(** * Restaurant bookings and notifications: route handlers and the bell panel

    A shallow embedding of [server/routes/bookings.js] (the Express route
    handlers over the SQLite store) and of the state-changing functions of
    [src/components/NotificationBell.jsx], followed by the properties the
    specification states about them.

    A handler is a function from the store (and the request) to a response and
    the store it leaves behind.  A table is a finite map from its primary key
    to the remaining columns.  The statements a handler issues are taken to
    run, one after the other and without another request in between, so a
    [catch] branch that answers 500 has a counterpart here only where the
    handler's own parameter makes the store refuse a statement: the LIMIT of
    the notification list. *)

From Stdlib Require Import ZArith QArith Ascii String.
From stdpp Require Import base option gmap strings list sorting pretty.

Local Open Scope string_scope.
Local Open Scope Z_scope.

(** ** JavaScript helpers *)

Module Js.

(** [x || d] on numbers: [0] is falsy ([NaN] is handled where it can arise). *)
Definition or_num (x d : Z) : Z := if decide (x = 0) then d else x.

(** [x || null] on a nullable string: [null] and the empty string are falsy. *)
Definition or_null (x : option string) : option string :=
  match x with
  | Some "" => None
  | _ => x
  end.

(** Truthiness of a number, as in [if (row.booking_id)]. *)
Definition truthy_num (x : Z) : bool := bool_decide (x ≠ 0).

(** *** [parseInt] with no radix argument

    Leading white space is skipped, one sign is read, a [0x]/[0X] prefix
    selects base 16, and the longest run of digits is converted.  [None] is
    [NaN].  The white space is that of ASCII (a query string that holds other
    white space is outside this model).  The result is the mathematical
    integer; a JavaScript number rounds it beyond 2^53, which the clamp and
    the fallback below are not sensitive to. *)

Definition is_space (c : ascii) : bool :=
  let n := nat_of_ascii c in
  ((9 <=? n)%nat && (n <=? 13)%nat) || (n =? 32)%nat.

Definition digit_value (c : ascii) : option Z :=
  let n := Z.of_nat (nat_of_ascii c) in
  if (48 <=? n) && (n <=? 57) then Some (n - 48)
  else if (97 <=? n) && (n <=? 122) then Some (n - 87)
  else if (65 <=? n) && (n <=? 90) then Some (n - 55)
  else None.

Definition digit_in (radix : Z) (c : ascii) : option Z :=
  match digit_value c with
  | Some d => if d <? radix then Some d else None
  | None => None
  end.

Fixpoint skip_spaces (s : string) : string :=
  match s with
  | String c s' => if is_space c then skip_spaces s' else s
  | EmptyString => s
  end.

(** Reads digits while there are any; [acc] is [None] until the first one. *)
Fixpoint read_digits (radix : Z) (acc : option Z) (s : string) : option Z :=
  match s with
  | String c s' =>
      match digit_in radix c with
      | Some d => read_digits radix (Some (default 0 acc * radix + d)) s'
      | None => acc
      end
  | EmptyString => acc
  end.

Definition strip_hex (s : string) : option string :=
  match s with
  | String c0 (String c1 s') =>
      if Ascii.eqb c0 "0"%char && (Ascii.eqb c1 "x"%char || Ascii.eqb c1 "X"%char)
      then Some s' else None
  | _ => None
  end.

Definition parse_magnitude (s : string) : option Z :=
  match strip_hex s with
  | Some s' => read_digits 16 None s'
  | None => read_digits 10 None s
  end.

Definition parseInt (s : string) : option Z :=
  match skip_spaces s with
  | String c s' =>
      if Ascii.eqb c "-"%char then Z.opp <$> parse_magnitude s'
      else if Ascii.eqb c "+"%char then parse_magnitude s'
      else parse_magnitude (String c s')
  | EmptyString => None
  end.

(** [p || d] where [p] is the result of [parseInt]: [NaN] and [0] are falsy. *)
Definition or_parsed (p : option Z) (d : Z) : Z :=
  match p with
  | Some v => or_num v d
  | None => d
  end.

End Js.

(** ** The store behind [db.get], [db.all] and [db.run]

    [config/database] and the schema are not among the sources.  The tables
    are those of the persisted state layout of the specification, with the
    columns that the statements of the handlers name. *)

Module Db.

Record restaurant := {
  r_name : string;
  r_address : string;
  r_is_active : Z
}.

Record restaurant_table := {
  rt_restaurant_id : Z;
  rt_table_number : string;
  rt_capacity : Z;
  rt_status : string
}.

(** [b_updated_at] is [None] until a handler writes the column. *)
Record booking := {
  b_user_id : Z;
  b_restaurant_id : Z;
  b_table_id : Z;
  b_date : string;
  b_time : string;
  b_guests : Z;
  b_special_requests : option string;
  b_status : string;
  b_updated_at : option string
}.

Record order := {
  o_order_type : string;
  o_status : string;
  o_total_amount : Q
}.

Record notification := {
  n_user_id : Z;
  n_title : string;
  n_message : string;
  n_type : string;
  n_is_read : Z;
  n_created_at : string;
  n_restaurant_id : option Z;
  n_booking_id : option Z;
  n_order_id : option Z
}.

(** Every table is keyed by its [id] column. *)
Record t := {
  restaurants : gmap Z restaurant;
  restaurant_tables : gmap Z restaurant_table;
  bookings : gmap Z booking;
  orders : gmap Z order;
  notifications : gmap Z notification
}.

(** The largest id in use, [0] in an empty table. *)
Definition max_id {A} (m : gmap Z A) : Z :=
  map_fold (λ k _ acc, Z.max k acc) 0 m.

(** Modelled from the spec: the [run] of [config/database], the gateway's
    mutating statement, whose result carries the id of the inserted row
    ("Returns booking id") as [result.id].  SQLite takes it one above the
    largest id in use. *)
Definition lastID {A} (m : gmap Z A) : Z := max_id m + 1.

(** Row ids as SQLite hands them out start at 1. *)
Definition positive_keys {A} (m : gmap Z A) : Prop :=
  map_Forall (λ k _, 1 ≤ k) m.

Definition wf (s : t) : Prop :=
  positive_keys (restaurants s)
  ∧ positive_keys (restaurant_tables s)
  ∧ positive_keys (bookings s)
  ∧ positive_keys (orders s)
  ∧ positive_keys (notifications s).

Global Instance wf_dec s : Decision (wf s).
Proof. unfold wf, positive_keys. apply _. Defined.

(** Modelled from the spec: the [all] of [config/database], "multiple rows",
    for [SELECT ... FROM m WHERE P]; the rows come in the order of the scan. *)
Definition all {A} (P : Z * A → Prop) `{!∀ row, Decision (P row)}
    (m : gmap Z A) : list (Z * A) :=
  filter P (map_to_list m).

(** [SELECT COUNT( * ) FROM m WHERE P], the one row that [get] returns. *)
Definition count {A} (P : Z * A → Prop) `{!∀ row, Decision (P row)}
    (m : gmap Z A) : Z :=
  Z.of_nat (length (all P m)).

(** Modelled from the spec: the [all] of [config/database] fails the whole
    request when the store refuses a statement ("if any of the three fails,
    the whole request fails").  SQLite refuses a LIMIT that is no 64-bit
    integer.  The handler's number is bound as a double, and the doubles that
    SQLite reads as an integer are those strictly inside the 64-bit range:
    the doubles of the integers above [-2^63 + 512]. *)
Definition binds_limit (n : Z) : bool := bool_decide (- 2 ^ 63 + 512 < n).


(** The notifications of a user that are not read yet. *)
Definition unread (userId : Z) (s : t) : gmap Z notification :=
  filter (λ row, n_user_id row.2 = userId ∧ n_is_read row.2 = 0)
         (notifications s).

Definition set_table_status (st : string) (rt : restaurant_table) : restaurant_table :=
  {| rt_restaurant_id := rt_restaurant_id rt;
     rt_table_number := rt_table_number rt;
     rt_capacity := rt_capacity rt;
     rt_status := st |}.

Definition set_booking_cancelled (now : string) (b : booking) : booking :=
  {| b_user_id := b_user_id b;
     b_restaurant_id := b_restaurant_id b;
     b_table_id := b_table_id b;
     b_date := b_date b;
     b_time := b_time b;
     b_guests := b_guests b;
     b_special_requests := b_special_requests b;
     b_status := "cancelled";
     b_updated_at := Some now |}.

Definition set_read (n : notification) : notification :=
  {| n_user_id := n_user_id n;
     n_title := n_title n;
     n_message := n_message n;
     n_type := n_type n;
     n_is_read := 1;
     n_created_at := n_created_at n;
     n_restaurant_id := n_restaurant_id n;
     n_booking_id := n_booking_id n;
     n_order_id := n_order_id n |}.

Definition with_restaurant_tables (s : t) (m : gmap Z restaurant_table) : t :=
  {| restaurants := restaurants s;
     restaurant_tables := m;
     bookings := bookings s;
     orders := orders s;
     notifications := notifications s |}.

Definition with_bookings (s : t) (m : gmap Z booking) : t :=
  {| restaurants := restaurants s;
     restaurant_tables := restaurant_tables s;
     bookings := m;
     orders := orders s;
     notifications := notifications s |}.

Definition with_notifications (s : t) (m : gmap Z notification) : t :=
  {| restaurants := restaurants s;
     restaurant_tables := restaurant_tables s;
     bookings := bookings s;
     orders := orders s;
     notifications := m |}.

End Db.

(** ** Responses *)

Record booking_details := {
  bd_booking_id : Z;
  bd_date : option string;
  bd_time : option string;
  bd_table_number : option string
}.

Record order_details := {
  od_order_id : Z;
  od_order_type : option string;
  od_status : option string;
  od_total_amount : option Q
}.

(** One element of [data.notifications]; a sub-object that the handler does not
    attach is [None]. *)
Record enriched := {
  e_id : Z;
  e_title : string;
  e_message : string;
  e_type : string;
  e_is_read : Z;
  e_created_at : string;
  e_restaurant_name : option string;
  e_restaurant_address : option string;
  e_booking_details : option booking_details;
  e_order_details : option order_details
}.

(** What a response carries besides [success] and [message]: nothing, the
    [errors] array of a failed validation (its messages), or a [data] object. *)
Inductive body :=
  | NoData
  | ValidationErrors (errors : list string)
  | BookingCreated (bookingId : Z) (restaurantName tableNumber date time : string)
                   (guests : Z) (status : string)
  | NotificationList (notifications : list enriched) (unread_count total_count : Z)
  | UnreadCount (count : Z).

Record response := {
  status : Z;
  success : bool;
  message : string;
  data : body
}.

Definition failure (code : Z) (msg : string) : response :=
  {| status := code; success := false; message := msg; data := NoData |}.

Definition ok (code : Z) (msg : string) (d : body) : response :=
  {| status := code; success := true; message := msg; data := d |}.

(** ** The route handlers of [server/routes/bookings.js]

    Every handler runs behind [authenticateToken] and
    [authorizeRole(['customer'])]; [userId] is [req.user.id].  Route parameters
    ([:id]) reach the store as bound values compared with an integer key, and
    are integers here. *)

Module Routes.
Import Db.

(** *** POST / *)

Record booking_request := {
  restaurantId : Z;
  tableId : Z;
  date : string;
  time : string;
  guests : Z;
  specialRequests : option string
}.

Definition between (lo hi c : ascii) : bool :=
  let n := nat_of_ascii c in
  ((nat_of_ascii lo <=? n)%nat && (n <=? nat_of_ascii hi)%nat).

(** [/^([0-1]?[0-9]|2[0-3]):[0-5][0-9]$/] *)
Definition time_matches (s : string) : bool :=
  match s with
  | String h (String c (String m1 (String m2 EmptyString))) =>
      between "0" "9" h && Ascii.eqb c ":"
      && between "0" "5" m1 && between "0" "9" m2
  | String h1 (String h2 (String c (String m1 (String m2 EmptyString)))) =>
      ((between "0" "1" h1 && between "0" "9" h2)
       || (Ascii.eqb h1 "2" && between "0" "3" h2))
      && Ascii.eqb c ":"
      && between "0" "5" m1 && between "0" "9" m2
  | _ => false
  end.

Definition unless_msg (passes : bool) (msg : string) : list string :=
  if passes then [] else [msg].

Section CreateBooking.

(** [isISO8601] belongs to the validator library, not to this repository. *)
Variable isISO8601 : string → bool.

(** The messages of the [bookingValidation] chain, in its order.  The body
    fields are taken as parsed: integers for the three [isInt] fields, and a
    text whose length is counted in the characters of this model (bytes). *)
Definition bookingValidation (req : booking_request) : list string :=
  unless_msg (bool_decide (1 ≤ restaurantId req)) "Valid restaurant ID is required"
  ++ unless_msg (bool_decide (1 ≤ tableId req)) "Valid table ID is required"
  ++ unless_msg (isISO8601 (date req)) "Valid date is required"
  ++ unless_msg (time_matches (time req)) "Valid time format (HH:MM) is required"
  ++ unless_msg (bool_decide (1 ≤ guests req ≤ 20))
       "Number of guests must be between 1 and 20"
  ++ unless_msg (match specialRequests req with
                 | Some sr => bool_decide (String.length sr ≤ 500)%nat
                 | None => true
                 end)
       "Special requests must be less than 500 characters".

(** [SELECT id, name FROM restaurants WHERE id = ? AND is_active = 1] *)
Definition get_active_restaurant (s : Db.t) (rid : Z) : option restaurant :=
  match restaurants s !! rid with
  | Some r => if decide (r_is_active r = 1) then Some r else None
  | None => None
  end.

########

__Aim of the task__.
Using the records above, copy word for word the line with "e_title : string;", the line with "(** What a response", and every line between them.

__Response for this exercise__.
  e_title : string;
  e_message : string;
  e_type : string;
  e_is_read : Z;
  e_created_at : string;
  e_restaurant_name : option string;
  e_restaurant_address : option string;
  e_booking_details : option booking_details;
  e_order_details : option order_details
}.

(** What a response carries besides [success] and [message]: nothing, the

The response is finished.